A execução das medidas de proteção representam baixo custo, e evitam a perda total dos novos plantios, agregando valor à produção. Se 100% dos produtores adotassem as recomendações do Serviço de Alerta, do Instituto Agronômico do Paraná (Iapar), a cafeicultura paranaense deixaria de perder aproximadamente R$ 40 milhões por ano.
Esta é a avaliação dos técnicos da Área de Meteorologia do Iapar, feita depois das geadas em julho do ano passado. Estimou-se em 12 mil ha de plantio de cafeeiros com até seis meses de campo durante o inverno de 2000 e apenas 25% das plantas destas áreas foram enterradas.
Mesmo assim, considerando que o custo por ha em plantios adensados com oito a dez mil mudas é de aproximadamente R$ 1.800,00, com estas medidas houve um benefício direto de R$ 5,4 milhões.
Já as áreas de cafeeiros com seis meses até dois anos de plantio, estimada em 11 mil ha, tiveram aproximadamente 50% das plantas protegidas com chegamento de terra no tronco. O prejuízo por ha não protegido foi estimado em R$ 2.000,00 por hectare. Portanto, o benefício direto foi de R$ 11,5 milhões. Somando-se todas as lavouras protegidas, foram evitadas perdas de R$ 16,5 milhões.
O Serviço de Alerta, do Instituto Agronômico do Paraná (Iapar) e Sistema Meteorológico do Paraná (Simepar), que oferece boletins diários através do telefone (391-4500), tem objetivo de ajudar o produtor a amenizar o problema de geadas, especialmente no caso do café. De acordo com resultados de pesquisa do Iapar o custo para o produtor fazer a proteção não representa mais do que 1% do investimento.
Para a proteção dos viveiros, o indicado é na véspera da geada cobrir a área com lâminas plásticas duplas ou com uma camada espessa de material vegetal (capim, restos culturais). No interior do viveiro, pode-se fazer o aquecimento, distribuindo-se pequenos aquecedores a cada um metro, com mistura de casca de madeira e óleo diesel.
Há indicação de fazer o enterrio total de mudas com terra, usando enxadas manuais. As plantas podem permanecer encobertas por até 10 dias. Após este período, as plantas deverão ser descobertas manualmente, para evitar o corte durante a operação de desenterrio.

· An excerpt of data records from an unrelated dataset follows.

(* ===== verification/KWalk.v ===== *)
(** * Walking the tree of processes

    [walk_process_tree] of [src/Assignment2/Assignment2-1/fork.c]: a traversal
    without a stack, with two jumps into the middle of its loops.  It is shown
    equal to the recursive traversal of the tree, with a bound on its steps. *)

From Stdlib Require Import ZArith Lia String.
From stdpp Require Import base numbers list option strings gmap.
From S2P Require Import Prelude Sched KFork KForkFacts.

Local Open Scope Z_scope.

(** ** The code *)

(** The element that follows [x] in a list of the kernel; [None] when the next
    one is the head.  A loop over a list that [x] is not on does not meet its
    head. *)
Fixpoint after (x : Z) (l : list Z) : run (option Z) :=
  match l with
  | [] => Undef
  | y :: l' => if decide (x = y) then Ok (head l') else after x l'
  end.

(** Where control is: at the test of the loop over the threads of [leader], or
    at the test of the loop over the children of [parent]; [None] is the head
    of the list, where the loop ends. *)
Inductive pos :=
| Threads (leader : Z) (parent : option Z)
| Children (leader parent : Z) (child : option Z).

Section walk.
Context (ts : tasks) (threads : Z -> list Z).   (** [threads l] is the list [thread_head] of the leader [l] *)
Context {D : Type} (visitor : Z -> D -> Z * D). (** the call back, with the data it changes *)

Inductive outcome := Go (p : pos) (d : D) | Out (d : D).

Definition task_at (q : Z) : run task_struct := match by_pid ts !! q with Some t => Ok t | None => Undef end.

(** From one test of a loop to the next, or to [out]. *)
Definition step (top : Z) (p : pos) (d : D) : run outcome :=
  match p with
  | Threads leader (Some parent) =>
      t ← task_at parent;
      Ok (Go (Children leader parent (head (children t))) d)
  | Children leader parent (Some child) =>
      let '(res, d) := visitor child d in
      if decide (res <> 0) then
        if decide (res < 0) then Ok (Out d)
        else Ok (Go (Threads child (head (threads child))) d)
      else
        t ← task_at parent;
        next ← after child (children t);
        Ok (Go (Children leader parent next) d)
  | Children leader parent None =>
      next ← after parent (threads leader);
      Ok (Go (Threads leader next) d)
  | Threads leader None =>
      if decide (leader <> top) then
        let child := leader in
        c ← task_at child;
        let parent := real_parent c in
        t ← task_at parent;
        next ← after child (children t);
        Ok (Go (Children (group_leader t) parent next) d)
      else Ok (Out d)
  end.

Fixpoint walk (fuel : nat) (top : Z) (p : pos) (d : D) : run D :=
  match fuel with
  | O => NoFuel
  | S fuel' => match step top p d with
               | Ok (Go p' d') => walk fuel' top p' d'
               | Ok (Out d') => Ok d'
               | Undef => Undef
               | NoFuel => NoFuel
               end
  end.

Definition walk_process_tree (fuel : nat) (top : Z) (d : D) : run D :=
  t ← task_at top;
  let leader := group_leader t in
  walk fuel leader (Threads leader (head (threads leader))) d.

(** ** The tree *)

(** A thread group, its threads, and the groups that are children of each. *)
Inductive group := Group (leader : Z) (ms : members)
with members := MNil | MCons (thread : Z) (cs : forest) (ms : members)
with forest := FNil | FCons (g : group) (cs : forest).

Definition leader_of (g : group) : Z := match g with Group l _ => l end.
Fixpoint names (ms : members) : list Z := match ms with MNil => [] | MCons t _ ms => t :: names ms end.
Fixpoint roots (cs : forest) : list Z := match cs with FNil => [] | FCons g cs => leader_of g :: roots cs end.

(** The recursive traversal: all children of all threads in order, and below a
    child when the visitor answers a positive number; a negative number stops
    everything, which is the boolean. *)
Fixpoint visit_group (g : group) (d : D) : bool * D :=
  match g with Group _ ms => visit_members ms d end
with visit_members (ms : members) (d : D) : bool * D :=
  match ms with
  | MNil => (false, d)
  | MCons _ cs ms => let '(b, d) := visit_forest cs d in if b then (true, d) else visit_members ms d
  end
with visit_forest (cs : forest) (d : D) : bool * D :=
  match cs with
  | FNil => (false, d)
  | FCons g cs =>
      let '(res, d) := visitor (leader_of g) d in
      if decide (res = 0) then visit_forest cs d
      else if decide (res < 0) then (true, d)
      else let '(b, d) := visit_group g d in if b then (true, d) else visit_forest cs d
  end.

(** Two steps for each thread and for each child. *)
Fixpoint size_group (g : group) : nat := match g with Group _ ms => size_members ms end
with size_members (ms : members) : nat :=
  match ms with MNil => 0%nat | MCons _ cs ms => (2 + size_forest cs + size_members ms)%nat end
with size_forest (cs : forest) : nat :=
  match cs with FNil => 0%nat | FCons g cs => (2 + size_group g + size_forest cs)%nat end.

(** The table of tasks holds the tree below [top]: the lists of the kernel are
    those of the tree without repetitions, the pointers up agree with the lists,
    and [top] is no descendant of itself. *)
Fixpoint holds_group (top : Z) (g : group) : Prop :=
  match g with Group l ms => threads l = names ms /\ NoDup (names ms) /\ holds_members top l ms end
with holds_members (top l : Z) (ms : members) : Prop :=
  match ms with
  | MNil => True
  | MCons t cs ms =>
      (exists x, by_pid ts !! t = Some x /\ group_leader x = l /\ children x = roots cs) /\ NoDup (roots cs) /\
      holds_forest top t cs /\ holds_members top l ms
  end
with holds_forest (top t : Z) (cs : forest) : Prop :=
  match cs with
  | FNil => True
  | FCons g cs =>
      (exists x, by_pid ts !! leader_of g = Some x /\ real_parent x = t) /\ leader_of g <> top /\
      holds_group top g /\ holds_forest top t cs
  end.

(** ** Runs *)
Context (top : Z).

(** After at most [n] steps control is at [p'], or the walk is over. *)
Definition goes (n : nat) (p : pos) (d : D) (r : bool * D) (p' : pos) : Prop :=
  exists k, (k <= n)%nat /\ forall m, walk (k + m) top p d = if r.1 then Ok r.2 else walk m top p' r.2.

Lemma goes_refl p d : goes 0 p d (false, d) p.
Proof. by exists 0%nat. Qed.

Lemma goes_step n p d p1 d1 r p' :
  step top p d = Ok (Go p1 d1) -> goes n p1 d1 r p' -> goes (S n) p d r p'.
Proof. intros E (k & Hk & H). exists (S k). split; [lia|]. intros m. cbn. by rewrite E, H. Qed.

Lemma goes_out p d d1 p' : step top p d = Ok (Out d1) -> goes 1 p d (true, d1) p'.
Proof. intros E. exists 1%nat. split; [done|]. intros m. cbn. by rewrite E. Qed.

Lemma goes_trans n1 n2 p d b d1 p1 r p2 :
  goes n1 p d (b, d1) p1 -> (b = false -> goes n2 p1 d1 r p2) ->
  goes (n1 + n2) p d (if b then (true, d1) else r) p2.
Proof.
  intros (k1 & Hk1 & H1) H2. destruct b.
  - exists k1. split; [lia|]. intros m. by rewrite H1.
  - destruct (H2 eq_refl) as (k2 & Hk2 & H3). exists (k1 + k2)%nat. split; [lia|]. intros m.
    rewrite <- Nat.add_assoc, H1. cbn. apply H3.
Qed.

Lemma goes_le n n' p d r p' : goes n p d r p' -> (n <= n')%nat -> goes n' p d r p'.
Proof. intros (k & Hk & H) Hn. exists k. split; [lia|done]. Qed.

Lemma after_mid x pre post : x ∉ pre -> after x (pre ++ x :: post) = Ok (head post).
Proof.
  induction pre as [|y pre IH]; cbn; [by rewrite decide_True|].
  rewrite not_elem_of_cons. intros [H1 H2]. rewrite decide_False by done. by apply IH.
Qed.

Lemma NoDup_mid (x : Z) pre post : NoDup (pre ++ x :: post) -> x ∉ pre.
Proof. intros (_ & H & _)%NoDup_app Hx. eapply H; [done|]. apply list_elem_of_here. Qed.

Lemma task_at_Some q t : by_pid ts !! q = Some t -> task_at q = Ok t.
Proof. unfold task_at. by intros ->. Qed.

Scheme group_mut := Induction for group Sort Prop
with members_mut := Induction for members Sort Prop
with forest_mut := Induction for forest Sort Prop.

(** The loops follow the recursive traversal. *)
Lemma walk_group : forall g, holds_group top g -> forall d,
  goes (size_group g) (Threads (leader_of g) (head (threads (leader_of g)))) d (visit_group g d)
    (Threads (leader_of g) None).
Proof.
  apply (group_mut
    (fun g => holds_group top g -> forall d,
       goes (size_group g) (Threads (leader_of g) (head (threads (leader_of g)))) d (visit_group g d)
         (Threads (leader_of g) None))
    (fun ms => forall l pre, threads l = pre ++ names ms -> NoDup (threads l) -> holds_members top l ms -> forall d,
       goes (size_members ms) (Threads l (head (names ms))) d (visit_members ms d) (Threads l None))
    (fun cs => forall l t x pre, by_pid ts !! t = Some x -> group_leader x = l -> children x = pre ++ roots cs ->
       NoDup (children x) -> holds_forest top t cs -> forall d,
       goes (size_forest cs) (Children l t (head (roots cs))) d (visit_forest cs d) (Children l t None))).
  - intros l ms IH (E & Hnd & Hms) d. cbn [leader_of size_group visit_group]. rewrite E.
    apply (IH l []); [done|by rewrite E|done].
  - intros l pre _ _ _ d. apply goes_refl.
  - intros t cs IHcs ms IHms l pre E Hnd ((x & Hx & Hl & Hc) & Hndc & Hcs & Hms) d.
    cbn [names head size_members visit_members]. destruct (visit_forest cs d) as [b d1] eqn:Ev.
    apply (goes_le (S (size_forest cs + S (size_members ms)))); [|lia].
    eapply goes_step; [cbn; rewrite (task_at_Some _ _ Hx); reflexivity|]. rewrite Hc.
    eapply goes_trans.
    + rewrite <- Ev. eapply (IHcs l t x []); rewrite ?Hc; try done.
    + intros ->. cbn [names] in E. eapply goes_step.
      * cbn. rewrite E, after_mid; [done|]. rewrite E in Hnd. by eapply NoDup_mid.
      * eapply (IHms l (pre ++ [t])); [by rewrite <- app_assoc|done|done].
  - intros l t x pre _ _ _ _ _ d. apply goes_refl.
  - intros g IHg cs IHcs l t x pre Hx Hl Hc Hnd ((y & Hy & Hp) & Htop & Hg & Hcs) d.
    cbn [roots head size_forest visit_forest]. cbn [roots] in Hc.
    assert (Ha : after (leader_of g) (children x) = Ok (head (roots cs))).
    { rewrite Hc. apply after_mid. rewrite Hc in Hnd. by eapply NoDup_mid. }
    assert (Hrest : forall d1, goes (size_forest cs) (Children l t (head (roots cs))) d1 (visit_forest cs d1) (Children l t None)).
    { eapply (IHcs l t x (pre ++ [leader_of g])); try done. by rewrite <- app_assoc. }
    destruct (visitor (leader_of g) d) as [res d1] eqn:Ev. destruct (decide (res = 0)) as [->|H0].
    { apply (goes_le (S (size_forest cs))); [|lia]. eapply goes_step; [|apply Hrest].
      cbn. rewrite Ev, decide_False by lia. rewrite (task_at_Some _ _ Hx). cbn [mbind run_bind].
      by rewrite Ha. }
    destruct (decide (res < 0)) as [H1|H1].
    { apply (goes_le 1); [|lia]. apply goes_out. cbn. by rewrite Ev, !decide_True by lia. }
    destruct (visit_group g d1) as [b d2] eqn:Eg.
    apply (goes_le (S (size_group g + S (size_forest cs)))); [|lia].
    eapply goes_step; [cbn; rewrite Ev, decide_True, decide_False by lia; reflexivity|].
    eapply goes_trans; [rewrite <- Eg; by apply IHg|]. intros ->. eapply goes_step; [|apply Hrest].
    cbn. rewrite decide_True by done. rewrite (task_at_Some _ _ Hy). cbn [mbind run_bind].
    rewrite Hp, (task_at_Some _ _ Hx). cbn [mbind run_bind]. by rewrite Ha, Hl.
Qed.
End walk.

(** C30. The walk over the processes below a task: whatever the visitor does and
    answers, when the task table holds a tree below the task's group, the loops
    of [walk_process_tree] with their jumps end, after at most two steps for
    each thread and each child and one more, and have done exactly what the
    recursive traversal does: the children of all threads of the group are
    visited in order, the groups below a child directly after it when the
    visitor answers a positive number, not when it answers 0, and nothing after
    a negative answer. *)
Theorem walk_is_recursive {D : Type} (ts : tasks) (threads : Z -> list Z) (visitor : Z -> D -> Z * D)
    (q : Z) (t : task_struct) (g : group) (d : D) (fuel : nat)
    (Ht : by_pid ts !! q = Some t) (Hl : leader_of g = group_leader t)
    (Hg : holds_group ts threads (leader_of g) g) (Hf : (size_group g < fuel)%nat) :
  walk_process_tree ts threads visitor fuel q d = Ok (visit_group visitor g d).2.
Proof.
  destruct (walk_group ts threads visitor _ g Hg d) as (k & Hk & H). unfold walk_process_tree.
  rewrite (task_at_Some _ _ _ Ht). cbn [mbind run_bind]. rewrite <- Hl.
  replace fuel with (k + S (fuel - S k))%nat by lia. rewrite H.
  destruct (visit_group visitor g d) as [[] d']; [done|]. cbn. by rewrite decide_False by auto.
Qed.

(** With a visitor that descends everywhere, every process below the group is
    visited once, a parent before its children. *)
Fixpoint below_group (g : group) : list Z := match g with Group _ ms => below_members ms end
with below_members (ms : members) : list Z :=
  match ms with MNil => [] | MCons _ cs ms => below_forest cs ++ below_members ms end
with below_forest (cs : forest) : list Z :=
  match cs with FNil => [] | FCons g cs => leader_of g :: below_group g ++ below_forest cs end.

Definition record (child : Z) (l : list Z) : Z * list Z := (1, l ++ [child]).

Lemma visit_record : forall g l, visit_group record g l = (false, l ++ below_group g).
Proof.
  apply (group_mut (fun g => forall l, visit_group record g l = (false, l ++ below_group g))
    (fun ms => forall l, visit_members record ms l = (false, l ++ below_members ms))
    (fun cs => forall l, visit_forest record cs l = (false, l ++ below_forest cs))).
  - intros l ms IH. apply IH.
  - intros l. by rewrite app_nil_r.
  - intros t cs IHcs ms IHms l. cbn. rewrite IHcs, IHms. by rewrite app_assoc.
  - intros l. by rewrite app_nil_r.
  - intros g IHg cs IHcs l. cbn [visit_forest record below_forest]. rewrite !decide_False by lia. rewrite IHg, IHcs. by rewrite <- !app_assoc.
Qed.

(** ** A concrete tree

    Init with a child and a thread, which has a child of its own. *)
Definition world7 : world := match do_fork_ (kenv1 4 (fun _ => false)) (Args 0 0 0 SIGCHLD 0 0) 3 world4 with
  | Ok (_, w) => w | _ => world4 end.
Definition threads7 (l : Z) : list Z := if decide (l = 1) then [1; 3] else [l].
Definition tree7 : group :=
  Group 1 (MCons 1 (FCons (Group 2 (MCons 2 FNil MNil)) FNil)
          (MCons 3 (FCons (Group 4 (MCons 4 FNil MNil)) FNil) MNil)).

Lemma task7 q (P : task_struct -> Prop) `{forall t, Decision (P t)} :
  match by_pid (w_tasks world7) !! q with Some t => bool_decide (P t) | None => false end = true ->
  exists x, by_pid (w_tasks world7) !! q = Some x /\ P x.
Proof. destruct (_ !! q) as [t|]; [|done]. rewrite bool_decide_eq_true. eauto. Qed.

Lemma tree7_holds : holds_group (w_tasks world7) threads7 1 tree7.
Proof.
  cbn [tree7 holds_group holds_members holds_forest names roots leader_of].
  split_and!; first [exact I | lia | apply (bool_decide_eq_true_1 (NoDup _)); vm_compute; reflexivity
    | apply (task7 _ _); vm_compute; reflexivity | vm_compute; reflexivity].
Qed.

Lemma walk_is_recursive_witness :
  walk_process_tree (w_tasks world7) threads7 record 13 3 [] = Ok [2; 4].
Proof.
  destruct (by_pid (w_tasks world7) !! 3) as [t|] eqn:Ht; [|vm_compute in Ht; discriminate Ht].
  assert (Hl : group_leader t = 1).
  { assert (E : group_leader <$> by_pid (w_tasks world7) !! 3 = Some 1) by (vm_compute; reflexivity).
    rewrite Ht in E. by injection E. }
  rewrite (walk_is_recursive (w_tasks world7) threads7 record 3 t tree7 [] 13); [|done|done| |cbn; lia].
  - by rewrite visit_record.
  - exact tree7_holds.
Defined.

O chegamento de terra junto aos troncos é recomendado para lavouras com mais de seis meses de plantio e com até dois anos. Como nestas situações é inviável enterrar totalmente as plantas, pode-se fazer uma amontoa junto aos troncos, até a altura do primeiro par de ramos laterais.
O chegamento de terra evita a ocorrência de canela de geada (dano nos troncos dos cafeeiros) em 100% das plantas. Além disso, caso ocorra uma geada que destrua a parte aérea da planta, a parte soterrada irá brotar e originar uma nova copa, sem necessidade de replantio.